Woda na wodowskazie przy moście o 15 pokazywała 345 centymetrów wody. Automatyczna stacja kontrolna IMGW wysiadła, w internecie odczyty nie są już dostępne. Natomiast czeska instytucja Povodi Odry i jej stacje pomiarowe o 15 pokazywały w przygranicznych Mikulovicach prawie 200 metrów sześciennych na sekundę wody płynącej Białą Głuchołaską. To już o krok do poziomu maksymalnego w lipcu 1997 roku – 240 metrów sześciennych.
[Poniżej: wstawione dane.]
Lemma faddr_addr bn : 0 <= bn < MAXFILE -> faddr V1 ip1 bn =
  if decide (bn = Z.of_nat k /\ bn < NDIRECT) then b else faddr V ip bn.
Proof.
  intros Hbn. change MAXFILE with 156 in Hbn. unfold faddr. change NDIRECT with 28.
  rewrite !addr_at_set by done. pose proof new_pos as Hbz.
  destruct (Z.ltb_spec bn 28).
  - destruct (decide (Z.to_nat bn = k)); destruct (decide (bn = Z.of_nat k /\ bn < 28)); lia || done.
  - rewrite (decide_False (P := bn = Z.of_nat k /\ bn < 28)) by lia.
    destruct (decide (28%nat = k)) as [<-|Hne].
    + rewrite Hz, (proj2 (Z.eqb_neq _ _) Hbz), Z.eqb_refl, allocated_same. apply ind_entry_zeros. lia.
    + destruct (Z.eqb_spec (addr_at ip 28) 0) as [E|E]; [done|].
      by rewrite owned_kept by (try done; by apply ind_owned).
Qed.

Lemma fblock_addr bn : 0 <= bn < MAXFILE -> fblock V1 ip1 bn = fblock V ip bn.
Proof.
  intros Hbn. unfold fblock. rewrite faddr_addr by done. pose proof new_pos as Hbz.
  destruct (decide _) as [[E Hd]|Hn].
  - rewrite (proj2 (Z.eqb_neq _ _) Hbz), allocated_same.
    unfold faddr. rewrite (proj2 (Z.ltb_lt _ _) Hd), E, Nat2Z.id, Hz. done.
  - destruct (Z.eqb_spec (faddr V ip bn) 0) as [E|E]; [done|].
    apply owned_kept; [done|done|]. by apply owned_faddr.
Qed.
End addr.

(** *** A new entry in the indirect block *)

Section entry.
Context (j : nat) (b : Z) (Hj : (j < 128)%nat) (Hi : addr_at ip 28 <> 0)
  (Hz : ind_entry (V (addr_at ip 28)) j = 0) (Hb : 0 <= b < sb_size sb) (Hb31 : b < 2 ^ 31)
  (Hu : used sb V b = false).
Local Notation ind := (addr_at ip 28).
Local Notation V1 := (allocated sb b V).
Local Notation V2 := (updb ind (put32 (V1 ind) (4 * j) b) V1).

Lemma ind_facts : b <> 0 /\ b <> ind /\ V1 ind = V ind /\ length (V ind) = 512%nat.
Proof.
  pose proof (data_pos b (free_data _ _ _ Hok b (proj1 Hb) Hu)) as Hp. pose proof (ind_owned Hi) as Ho.
  split_and!; [lia| | |].
  - intros E. by apply (free_not_owned b Hu); rewrite E.
  - by apply owned_kept.
  - apply Hlen. apply (data_U _ _ _ _ Hok). by apply owned_range.
Qed.

Lemma ind_entry_new m : (m < 128)%nat ->
  ind_entry (V2 ind) m = if decide (m = j) then b else ind_entry (V ind) m.
Proof.
  intros Hm. destruct ind_facts as (_ & _ & E & El). rewrite updb_same, E. apply ind_entry_put; [done..|lia].
Qed.
(* ===== verification/FsRw.v ===== *)
(** * Inodes on disk, reading and writing files

    The on-disk form of an inode and its round trip through [fs1_iupdate] and
    [fs1_readinode]; the bytes of a file, what [fs1_readi] returns of them and what
    [fs1_writei] makes of them. *)

From stdpp Require Import base list strings.
From Stdlib Require Import ZArith Lia.
From S2P Require Import Prelude CString Bytes Spinlock Disk Bio Cache Log LogSafety Store Fs FsBlocks FsFile.
Open Scope Z_scope.

(** ** [struct dinode] *)

Lemma slice_splice_in m a d j n : (a + length d <= length m)%nat -> (j + n <= length d)%nat ->
  slice (splice m a d) (a + j) n = slice d j n.
Proof.
  intros Hm Hj. apply list_eq. intros k. destruct (decide (k < n)%nat).
  - rewrite !lookup_slice, lookup_splice_in by lia. f_equal. lia.
  - rewrite !lookup_ge_None_2; [done| |]; rewrite length_slice; rewrite ?length_splice; lia.
Qed.

Lemma length_words l : length (concat (le_bytes 4 <$> l)) = (4 * length l)%nat.
Proof. induction l as [|x l IH]; [done|]. cbn [fmap list_fmap concat]. rewrite length_app, IH, length_le_bytes. simpl. lia. Qed.

Lemma slice_words l k x : l !! k = Some x -> slice (concat (le_bytes 4 <$> l)) (4 * k) 4 = le_bytes 4 x.
Proof.
  revert k. induction l as [|y l IH]; intros [|k]; simpl lookup; [done..| |].
  - intros [= ->]. unfold slice. cbn [fmap list_fmap concat]. rewrite drop_0, take_app_le by (by rewrite length_le_bytes).
    by rewrite take_ge by (by rewrite length_le_bytes).
  - intros H. rewrite <-(IH k H). unfold slice. cbn [fmap list_fmap concat].
    rewrite drop_app_ge by (rewrite length_le_bytes; lia). rewrite length_le_bytes. do 2 f_equal. lia.
Qed.
(* ===== verification/MkfsOk.v ===== *)
(** * The disks that mkfs makes

    While mkfs works the bitmap is not on the image yet: [balloc] writes it last.  The proofs
    relate the image to a view [V] of the disk in which the blocks handed out so far are already marked, so that
    what [FsFile] and [FsRw] prove of growing and writing a file applies to mkfs as it does to the
    kernel.  A directory of contents, [list (Z * list Z)], the type and the bytes of each inode
    from 1 on, is what the image refines; [mkfs_makes_files] says that the image ends as a disk
    on which the kernel finds exactly these files. *)

From stdpp Require Import base list strings.
From Stdlib Require Import ZArith Lia.
From S2P Require Import Prelude CString Bytes Disk Cache Store Log Fs FsBlocks FsFile FsRw Mkfs.
Open Scope Z_scope.

Definition msb : fs1_superblock := Superblock size nblocks ninodes nlog.
Definition mU (x : Z) : Prop := 0 <= x < size.
Lemma msb_layout : bmstart msb = 53 /\ datastart msb = 54 /\ sb_size msb = 4049 /\ size = 4049 /\ sb_ninodes msb = 200.
Proof. by split_and!. Qed.
Lemma msb_bblock c : 0 <= c < size -> BBLOCK c (sb_ninodes msb) = 53.
Proof.
  change size with 4049. unfold BBLOCK, BPB, BSIZE. intros Hc. rewrite Z.div_small by lia. done.
Qed.
Lemma xint_small x : 0 <= x < 2 ^ 32 -> xint x = x.
Proof. intros Hx. unfold xint. rewrite le_int_bytes. by apply Z.mod_small. Qed.
Lemma xshort_small x : 0 <= x < 2 ^ 16 -> xshort x = x.
Proof. intros Hx. unfold xshort. rewrite le_int_bytes. by apply Z.mod_small. Qed.

(** ** The image and the view *)

Record mrep (s : mkfs) (V : Z -> list Z) : Prop := {
  mr_length : length (img s) = Z.to_nat size;
  mr_img : forall x, 0 <= x < size -> x <> 53 -> img s !! Z.to_nat x = Some (V x);
  mr_ok : fs_ok mU msb V;
  mr_sector : forall x, mU x -> length (V x) = 512%nat;
  mr_free : 54 <= freeblock s <= size;
  mr_used : usedblocks s = freeblock s;
  mr_bits : forall c, 0 <= c < size -> used msb V c = bool_decide (c < freeblock s);
  mr_zero : forall c, freeblock s <= c < size -> V c = zeros;
}.
Lemma read_dirent_wp s k : rep cap dv U (store s) (BS V W T []) -> lookup_inode s dp = Some ip ->
  mounted s dv -> (k < entries_of ip)%nat ->
  wp (read_dirent dp (16 * Z.of_nat k)) s (fun de s' _ => de = dirent V ip k /\ after_read s s').
Proof.
  intros Hr Hl Hm Hk. destruct (dir_entries _ _ _ Hdir) as [Hsz _]. unfold read_dirent. apply wp_bind.
  unfold readi. apply wp_bind. eapply get_inode_wp; [done|]. rewrite (do_type _ _ _ Hdir).
  change (T_DIR =? T_DEV) with false. cbv iota. rewrite Hd. apply by_fstype_wp; [done|].
  pose proof (do_size _ _ _ Hdir) as Hs. change MAXBYTES with 79872 in Hs. unfold DIRENT_SIZE.
  eapply wp_mono; [apply (readi_wp cap dv U sb V W T dp ip Hok Hlen Hd); try done; try apply Hdir; lia|].
  cbv beta. intros [n d] s' t (-> & -> & y & -> & Hy).
  replace (Z.min 16 (i_size ip - 16 * Z.of_nat k)) with 16 by lia. apply wp_ret.
  split; [done|]. by exists y.
Qed.

Lemma dirent_ok k : (k < entries_of ip)%nat -> bytes (dirent V ip k) /\ length (dirent V ip k) = 16%nat.
Proof.
  intros Hk. destruct (dir_entries _ _ _ Hdir) as [Hsz _]. pose proof (do_size _ _ _ Hdir) as Hs. split.
  - apply (bytes_content U sb); [done|apply Hdir|lia|lia].
  - apply length_content.
Qed.

(** The search: what [fs1_dirlookup] returns, from the entries of the directory. *)
Lemma dirlookup_wp s name : rep cap dv U (store s) (BS V W T []) -> lookup_inode s dp = Some ip ->
  mounted s dv -> fs1_lock s = false -> name_ok name ->
  (forall k, dir_find V ip name = Some k -> iget_pure dv (de_inum (dirent V ip k)) (fs1_icache s) <> None) ->
  wp (dirlookup dp name) s (fun res s' _ => exists y, rep cap dv U y (BS V W T []) /\
    match dir_find V ip name with
    | None => res = None /\ s' = set_store y s
    | Some k => exists j l, iget_pure dv (de_inum (dirent V ip k)) (fs1_icache s) = Some (j, l) /\
        res = Some (Fs1Inode j, 16 * Z.of_nat k) /\ s' = set_fs1_icache l (set_store y s)
    end).
Proof.
  intros Hr Hl Hm Hlk Hname Hig. unfold dirlookup. apply wp_bind. eapply get_inode_wp; [done|].
  rewrite Hd. apply by_fstype_wp; [done|]. unfold fs1_dirlookup. apply wp_bind. eapply get_inode_wp; [done|].
  rewrite (do_type _ _ _ Hdir). cbn [negb T_DIR Z.eqb Pos.eqb].
  destruct (dir_entries _ _ _ Hdir) as [Hsz Hoffs]. rewrite Hoffs.
  apply (wp_for_return _ _ (fun k s' => after_read s s' /\
    forall j, (j < k)%nat -> matches name (dirent V ip j) = false)
    (fun res s' => exists y, rep cap dv U y (BS V W T []) /\ match dir_find V ip name with
      | None => res = None /\ s' = set_store y s
      | Some k => exists j l, iget_pure dv (de_inum (dirent V ip k)) (fs1_icache s) = Some (j, l) /\
          res = Some (Fs1Inode j, 16 * Z.of_nat k) /\ s' = set_fs1_icache l (set_store y s)
      end)).
  - split; [|lia]. exists (store s). by rewrite set_store_same.
  - intros k x s1 Hx [(y & -> & Hy) Hpre]. rewrite list_lookup_fmap in Hx.
    destruct (seq 0 (entries_of ip) !! k) as [k'|] eqn:Ek; [|done]. apply lookup_seq in Ek as [-> Hk].
    injection Hx as <-. rewrite ?Nat.add_0_l. apply wp_bind.
    eapply wp_mono; [apply (read_dirent_wp (set_store y s) k); [done|by destruct dp|by destruct s|done]|].
    cbv beta. intros de s2 t2 (-> & y2 & -> & H2). change (set_store y2 (set_store y s)) with (set_store y2 s).
    destruct (dirent_ok k Hk) as [Hby Hl16].
    destruct (strncmp_entry name _ Hname Hby Hl16) as (c & Hc & _).
    assert (matches name (dirent V ip k) = negb (de_inum (dirent V ip k) =? 0) && (c =? 0)) as Hmt.
    { unfold matches. by rewrite Hc. }
    assert (matches name (dirent V ip k) = false -> forall j, (j < Datatypes.S k)%nat -> matches name (dirent V ip j) = false) as Hnext.
    { intros Hf j Hj. destruct (decide (j = k)) as [->|]; [done|]. apply Hpre. lia. }
    destruct (de_inum (dirent V ip k) =? 0) eqn:Ei.
    { apply wp_ret. split; [by exists y2|]. by apply Hnext. }
    unfold namecmp. rewrite Hc. cbn [or_fault]. apply wp_bind, wp_ret. destruct (c =? 0) eqn:Ec.
    2: { apply wp_ret. split; [by exists y2|]. by apply Hnext. }
    assert (dir_find V ip name = Some k) as Hfind by (apply find_seq_first; done).
    specialize (Hig k Hfind). destruct (iget_pure dv (de_inum (dirent V ip k)) (fs1_icache s)) as [[j l]|] eqn:Ep; [|done].
    rewrite Hd. apply wp_bind. eapply wp_of_run; [apply (fs1_iget_run (set_store y2 s) _ _ j l); [exact Hlk|exact Ep]|]. apply wp_ret.
    exists y2. split; [done|]. rewrite Hfind. exists j, l. done.
  - intros s1 [(y & -> & Hy) Hall]. exists y. split; [done|]. rewrite length_fmap, length_seq in Hall.
    assert (dir_find V ip name = None) as ->; [|done].
    unfold dir_find. destruct (List.find _ _) as [k|] eqn:Ef; [|done].
    apply find_from in Ef as (H1 & H2 & _). rewrite Hall in H2 by lia. done.
Qed.

(** The first unused entry, or the end of the directory. *)
Definition dir_hole : nat :=
  default (entries_of ip) (List.find (fun k => de_inum (dirent V ip k) =? 0) (seq 0 (entries_of ip))).

Lemma hole_wp s : rep cap dv U (store s) (BS V W T []) -> lookup_inode s dp = Some ip -> mounted s dv ->
  wp (for_return (entry_offs (i_size ip)) (fun off =>
        let! de := read_dirent dp off in
        if de_inum de =? 0 then kret (Some off) else kret None)) s
    (fun res s' _ => after_read s s' /\
       16 * Z.of_nat dir_hole = match res with
                                | Some off => off
                                | None => Z.of_nat (length (entry_offs (i_size ip))) * DIRENT_SIZE
                                end).
Proof.
  intros Hr Hl Hm. destruct (dir_entries _ _ _ Hdir) as [Hsz Hoffs]. rewrite Hoffs.
  apply (wp_for_return _ _ (fun k s' => after_read s s' /\
    forall j, (j < k)%nat -> (de_inum (dirent V ip j) =? 0) = false)
    (fun res s' => after_read s s' /\ 16 * Z.of_nat dir_hole = match res with
       | Some off => off
       | None => Z.of_nat (length ((fun k => 16 * Z.of_nat k) <$> seq 0 (entries_of ip))) * DIRENT_SIZE
       end)).
  - split; [|lia]. exists (store s). by rewrite set_store_same.
  - intros k x s1 Hx [(y & -> & Hy) Hpre]. rewrite list_lookup_fmap in Hx.
    destruct (seq 0 (entries_of ip) !! k) as [k'|] eqn:Ek; [|done]. apply lookup_seq in Ek as [-> Hk].
    injection Hx as <-. rewrite ?Nat.add_0_l. apply wp_bind.
    eapply wp_mono; [apply (read_dirent_wp (set_store y s) k); [done|by destruct dp|by destruct s|done]|].
    cbv beta. intros de s2 t2 (-> & y2 & -> & H2). change (set_store y2 (set_store y s)) with (set_store y2 s).
    destruct (de_inum (dirent V ip k) =? 0) eqn:Ei; apply wp_ret.
    + split; [by exists y2|]. unfold dir_hole.
      rewrite (find_seq_first _ _ k); [done|done|done|done].
    + split; [by exists y2|]. intros j Hj. destruct (decide (j = k)) as [->|]; [done|]. apply Hpre. lia.
  - intros s1 [Ha Hall]. split; [done|]. rewrite length_fmap, length_seq in *. unfold dir_hole, DIRENT_SIZE.
    destruct (List.find _ _) as [k|] eqn:Ef; [|simpl; lia].
    apply find_from in Ef as (H1 & H2 & _). rewrite Hall in H2 by lia. done.
Qed.
End dirs.
(** The pipe at [pa] holds [q'] instead of [q]. *)
Lemma frep_queue s a pa p p' q q' :
  frep kend s a -> a_q a !! pa = Some q -> pipe_rep kend a pa p q ->
  readopen p' = readopen p -> writeopen p' = writeopen p -> p_lock p' = false -> repr p' q' ->
  frep kend (set_pipes (<[pa := p']> (pipes s)) s) (AM (a_tab a) (<[pa := q']> (a_q a)) (a_free a)).
Proof.
  intros Hr Hq Hp H1 H2 H3 H4. destruct Hr as [? ? ? ? Hps Hlive Hone].
  split; try done; simpl.
  - intros pa'. destruct (decide (pa' = pa)) as [->|].
    + rewrite !lookup_insert_eq. destruct Hp. by split; rewrite ?H1, ?H2.
    + rewrite !lookup_insert_ne by done. specialize (Hps pa').
      destruct (pipes s !! pa'), (a_q a !! pa'); try done. by destruct Hps.
  - intros pa' w Ho. destruct (decide (pa' = pa)) as [->|]; [by rewrite lookup_insert_eq|].
    rewrite lookup_insert_ne by done. by apply (Hlive pa' w).
Qed.

Lemma frep_same s a pa p q : frep kend s a -> a_q a !! pa = Some q -> pipes s !! pa = Some p ->
  frep kend (set_pipes (<[pa := p]> (pipes s)) s) a.
Proof. intros Hr Hq Hp. rewrite insert_id by done. by destruct Hr. Qed.

Lemma filewrite_rep s a i bs r a' : frep kend s a -> awrite got killed a i bs = Some (r, a') ->
  wp (filewrite got killed i bs (Z.of_nat (length bs))) s (fun r' s' _ => r' = r /\ frep kend s' a').
Proof.
  intros Hr Ha. unfold awrite in Ha. destruct (a_tab a !! i) as [[n [|pa w|]]|] eqn:Hi; try done.
  destruct (slot_of _ _ _ _ _ _ Hr Hi) as (f & Hf & _ & _ & _ & Hty). simpl in Hty.
  destruct Hty as (Ht & Hpa & _ & Hw). unfold filewrite. wp_steps. apply (get_file_wp _ f); [done|].
  rewrite Ht, Hpa, Hw. destruct w; cbn [b2z Z.eqb]; [|wp_steps; by simplify_eq].
  destruct (a_q a !! pa) as [q|] eqn:Hq; [|done].
  destruct (pipe_of _ _ _ _ _ Hr Hq) as (p & Hp & Hpr). apply (on_pipe_wp _ p); [done|].
  destruct (got pa).
  - injection Ha as <- <-. apply (pipewrite_wp _ _ p q); [by destruct Hpr..| |].
    + intros p' t H1 H2 H3 Hfit H4. rewrite decide_True by done. split; [done|].
      rewrite take_ge by done. by eapply frep_queue.
    + intros p' t H1 H2 H3 Hfit H4. rewrite decide_False by lia. split; [|by eapply frep_queue].
      unfold full_result. destruct Hpr. rewrite pr_read0. by destruct (is_open a pa false).
  - injection Ha as <- <-. unfold pipewrite. cbn [negb]. wp_steps. split; [done|]. by eapply frep_same.
Qed.

Lemma fileread_rep s a i n r a' : frep kend s a -> aread got killed a i n = Some (r, a') ->
  wp (fileread got killed i (Z.of_nat n)) s (fun r' s' _ => r' = r /\ frep kend s' a').
Proof.
  intros Hr Ha. unfold aread in Ha. destruct (a_tab a !! i) as [[m [|pa w|]]|] eqn:Hi; try done.
  destruct (slot_of _ _ _ _ _ _ Hr Hi) as (f & Hf & _ & _ & _ & Hty). simpl in Hty.
  destruct Hty as (Ht & Hpa & Hw & _). unfold fileread. wp_steps. apply (get_file_wp _ f); [done|].
  rewrite Ht, Hpa, Hw. destruct w; cbn [negb b2z Z.eqb]; [wp_steps; by simplify_eq|].
  destruct (a_q a !! pa) as [q|] eqn:Hq; [|done].
  destruct (pipe_of _ _ _ _ _ Hr Hq) as (p & Hp & Hpr). apply (on_pipe_wp _ p); [done|].
  destruct (got pa).
  - injection Ha as <- <-. apply (piperead_wp _ _ p q); [by destruct Hpr..|].
    intros p' t H1 H2 H3 H4. split; [|by eapply frep_queue].
    unfold read_result. destruct q; [|done]. destruct Hpr. rewrite pr_write0.
    destruct (is_open a pa true); [by destruct killed|done].
  - injection Ha as <- <-. unfold piperead. cbn [negb]. wp_steps. split; [done|]. by eapply frep_same.
Qed.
Tymczasem w leżącym 20 kilometrów wyżej Jeseniku wody w rzece stale przybywa.
Jeśli Biała Głuchołaska jeszcze bardziej się podniesie i zacznie się przelewać przez most tymczasowy w Głuchołazach, prawdopodobnie dojdzie do jego zerwania.
Jeśli stalowa konstrukcja popłynie w dół, to może zagrozić leżącym niżej mostom. Jeśli utknie na miejscu, może spiętrzyć wodę i wylać ją bokiem do centrum Głuchołaz – na ulicę Opolską, Ligonia.
Burmistrz Głuchołaz Paweł Szymkowicz zaapelował do mieszkańców miasta i leżących niżej wiosek, których domy znajdują się w promieniu do 200 metrów od koryta rzeki, o samodzielną ewakuację do rodziny czy znajomych.
- Nie wiemy, co wydarzy się tej nocy. Cały czas pada, także w górach po drugiej stronie granicy - mówi w apelu Paweł Szymkowicz. - Nie będziemy w stanie pomoc wszystkim. Jeśli dojdzie do katastrofy na pomoc może być już za późno.
Próśb o pomoc jest tak wiele, że straż pożarna skupia się na wsparciu dla ludzi i zwierząt, którzy są w sytuacji zagrożenia zdrowia czy życia.